First off, the ankles. The base of everything you do. Sprains and all sorts of other injuries can occur in the ankles, quite easily. This can help decrease the chance of things like landing wrong, or keeping a strong base.
#1. Ankle Rocking
Stand perpendicular to a wall. Place one hand on the wall for balance and rock back and forth on your feet without using your calves. Allow the ankle to move through it’s full range of motion.
#2. Foam Roller Ankle Circles
Lay with both legs flat on the floor. Put a foam roller under your achilles tendon and circle your ankle around it’s full range of motion. Do about 30 seconds clockwise, 30 seconds counterclockwise. Perform with both legs.
#3. Banded Flexion
This one’s really simple. Sit on your butt with legs in front of you. Put a band around the toes and the other end in your hand. Slowly move your toes away from you and towards you.
#4. Banded Anti Flexion
Exactly the same as banded flexion, except the opposite way. Tie the band around some sort of post, put the other end around the top of your toes, and work the anti flexors.
Next up, knees. Knee injuries are common, and can put you out of sport for a long time in recovery. They are extremely painful and can sometimes impair your ability to walk or squat. So, knee mobility is important.

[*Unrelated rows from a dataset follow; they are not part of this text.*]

(** ** Balance of the running counter (no address tracked while live) *)

Lemma tracking_call_step d c :
  enabled_ d = true → tracking_call c = true →
  match c with
  | Track ptr _ _ _ _ _ _ => allocations_ d !! ptr = None
  | _ => True
  end →
  currentMemoryUsage_ d = wrap (exact_live_bytes (allocations_ d)) →
  enabled_ (step d c) = true
  ∧ currentMemoryUsage_ (step d c)
    = wrap (exact_live_bytes (allocations_ (step d c)))
  ∧ dom (allocations_ (step d c)) = live_step (dom (allocations_ d)) c.
Proof.
  intros Hen Hcall Hfree Hbal.
  destruct c as [ptr sz f l func cat now|ptr| | |]; simpl in *; try done.
  - apply negb_true_iff, Z.eqb_neq in Hcall.
    rewrite track_effective by done. simpl.
    rewrite exact_live_bytes_fresh by done. simpl.
    rewrite Hbal, wrap_add_l, dom_insert_L. done.
  - apply negb_true_iff, Z.eqb_neq in Hcall.
    destruct (allocations_ d !! ptr) as [info|] eqn:Hlive.
    + rewrite (untrack_live d ptr info) by done. simpl.
      rewrite (exact_live_bytes_delete _ ptr info) by done.
      rewrite Hbal, wrap_sub_l, dom_delete_L. done.
    + rewrite untrack_absent by done.
      apply not_elem_of_dom in Hlive.
      repeat split; [done..|].
      symmetry. by apply difference_disjoint_L, disjoint_singleton_r.
Qed.
Definition mockBlockhash : string :=
  "EkSnNWid2cvwEVnVx9aBqawnmiCNiDgp3gUdkDPTKN1N".

Definition setLastUsed (t : Time) (w : Wallet) : Wallet :=
  mkWallet (id w) (profile w) (publicKey w) (encryptedPrivateKey w)
           (createdAt w) t.

Definition signTransaction (walletId : string)
           (transaction : Web3.Transaction) (autoApprove : bool)
           (now : Time) : M State SigningResult :=
  ensureUnlocked ;;
  updateActivity now ;;
  wallet <- requireWallet walletId ;;
  tryCatch
    ((if negb autoApprove
      then
        _ <- lift (Transaction_serialize transaction) ;;
        approved <- simulateUserConfirmation ;;
        if negb approved
        then throw (createError SIGNING_FAILED
                      "Transaction signing rejected by user")
        else ret tt
      else ret tt) ;;
     decryptedData <- decryptKeyMaterial wallet ;;
     keypair <- lift (CryptoUtils.deriveKeypairFromMnemonic
                        (km_mnemonic decryptedData)
                        (derivationPath (profile wallet))) ;;
     (if negb (String.eqb (kp_publicKey keypair) (publicKey wallet))
      then throw (createError SIGNING_FAILED
                    "Derived keypair does not match wallet public key")
      else ret tt) ;;
     match Web3.instructions transaction with
     | None | Some [] =>
         throw (createError INVALID_TRANSACTION
                  "Transaction has no instructions")
     | Some instrs =>
         let signature := nacl_sign_detached mockMessage (kp_secretKey keypair) in
         let mockSignedTransaction :=
           Web3.mkTransaction
             (Some instrs) (Some (kp_publicKey keypair)) (Some mockBlockhash)
             [Web3.mkSignature (kp_publicKey keypair) (Some signature)] in
         let result := mkSigningResult signature mockSignedTransaction now in
         modify (withStorage (Storage.saveWallet (setLastUsed now wallet))) ;;
         ret result
     end)
    (rethrow "Failed to sign transaction: ").

Fixpoint signTransactions (walletId : string)
         (transactions : list Web3.Transaction) (autoApprove : bool)
         (now : Time) : M State (list SigningResult) :=
  match transactions with
  | [] => ret []
  | transaction :: rest =>
      result <- signTransaction walletId transaction autoApprove now ;;
      results <- signTransactions walletId rest autoApprove now ;;
      ret (result :: results)
  end.

Definition signMessage (walletId : string) (msg : Bytes)
           (autoApprove : bool) (now : Time)
  : M State MessageSigningResult :=
  ensureUnlocked ;;
  updateActivity now ;;
  wallet <- requireWallet walletId ;;
  tryCatch
    ((if negb autoApprove
      then
        approved <- simulateUserConfirmation ;;
        if negb approved
        then throw (createError SIGNING_FAILED
                      "Message signing rejected by user")
        else ret tt
      else ret tt) ;;
     decryptedData <- decryptKeyMaterial wallet ;;
     keypair <- lift (CryptoUtils.deriveKeypairFromMnemonic
                        (km_mnemonic decryptedData)
                        (derivationPath (profile wallet))) ;;
     let signature := nacl_sign_detached msg (kp_secretKey keypair) in
     let result :=
       mkMessageSigningResult signature msg (kp_publicKey keypair) now in
     modify (withStorage (Storage.saveWallet (setLastUsed now wallet))) ;;
     ret result)
    (rethrow "Failed to sign message: ").

Fixpoint signMessages (walletId : string) (messages : list Bytes)
         (autoApprove : bool) (now : Time)
  : M State (list MessageSigningResult) :=
  match messages with
  | [] => ret []
  | msg :: rest =>
      result <- signMessage walletId msg autoApprove now ;;
      results <- signMessages walletId rest autoApprove now ;;
      ret (result :: results)
  end.

(** The four helpers of the interface call [CryptoUtils] and nothing
    else: they have no guard and use no field of the vault. *)
Definition validateMnemonic (mnemonic : string) : M State bool :=
  ret (CryptoUtils.validateMnemonic mnemonic).

(** [strength] is [None] when the argument is left out: it is then 128. *)
Definition generateMnemonic (strength : option N) (g : Rng)
  : M State string :=
  ret (fst (CryptoUtils.generateMnemonic
              (match strength with Some s => s | None => 128 end) g)).

Definition parseDerivationPath (path : string)
  : M State CryptoUtils.DerivationPathComponents :=
  lift (CryptoUtils.parseDerivationPath path).

Definition formatDerivationPath
           (components : CryptoUtils.DerivationPathComponents)
  : M State string :=
  ret (CryptoUtils.formatDerivationPath components).

Definition reset : M State unit :=
  ensureInitialized ;;
  modify (withStorage Storage.clear) ;;
  modify (setLocked true) ;;
  modify (setMasterPassword None) ;;
  clearLockTimeout.

End WithPrimitives.

End SeedVaultMock.

(* ================================================================== *)
(** * mwa/transaction-validator.ts                                     *)
(* ================================================================== *)

Module TransactionValidator.
Import Web3.

Inductive TransactionType :=
| transfer
| token_transfer
| program_interaction
| account_creation
| unknown.

Record TransactionMetadata := mkMetadata {
  instructionCount : N;
  accountCount : N;
  estimatedFee : N;
  programIds : list string;
  hasSystemProgram : bool;
  hasTokenProgram : bool;
  transferAmount : option N;
  recipient : option string;
  type : TransactionType
}.

Record TransactionValidationResult := mkValidation {
  isValid : bool;
  errors : list string;
  warnings : list string;
  metadata : TransactionMetadata
}.

Definition SYSTEM_PROGRAM_ID : string := Web3.SYSTEM_PROGRAM_ID.
Definition TOKEN_PROGRAM_ID : string :=
  "TokenkegQfeZyiNwAJbNbGKPFXCWuBvf9Ss623VQ5DA".
Definition ASSOCIATED_TOKEN_PROGRAM_ID : string :=
  "ATokenGPvbdGVxr1b2hvZbsiqW5xWH25efTNsLJA8knL".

I call this the skier because it simulates the movements. Stand with your feet shoulder width apart. While you leave your two arms straight down, shift them to one side of your leg and shift your legs to the other side, bending sideways at the knee. You won’t have much range of motion at first, but it’ll come. Don’t overdo it, you don’t want to injure yourself.
#2. Inside Roll
This one starts out with feet wider than shoulder width apart. I can’t really describe to you exactly where they should go, it’s personal preference, but get them decently far apart. Put a hand on each knee, and circle them both towards the inside. Move slowly, taking the joint through it’s current range of motion.
#3. Outside Roll
The outside roll is similar to the inside roll, but you’re circling towards the outside this time.
#4. Leg Mixers
Possibly the most fun out of all of them, eggbeaters are sure to get your knees to the limit. Lay flat on your back, legs off the ground. Point your thighs towards the ceiling and spin your lower leg in a circle. Once you’ve gone clockwise for while, switch. It’s all about the movement.
Just because you don’t have pain now, doesn’t mean you won’t in your future. Knee and ankle pain is extremely common especially as you get older, and this is where the term ‘prehab’ comes into play. Build up the joints before they become an issue, you won’t regret it. This is Fighting Champions, The Future of MMA.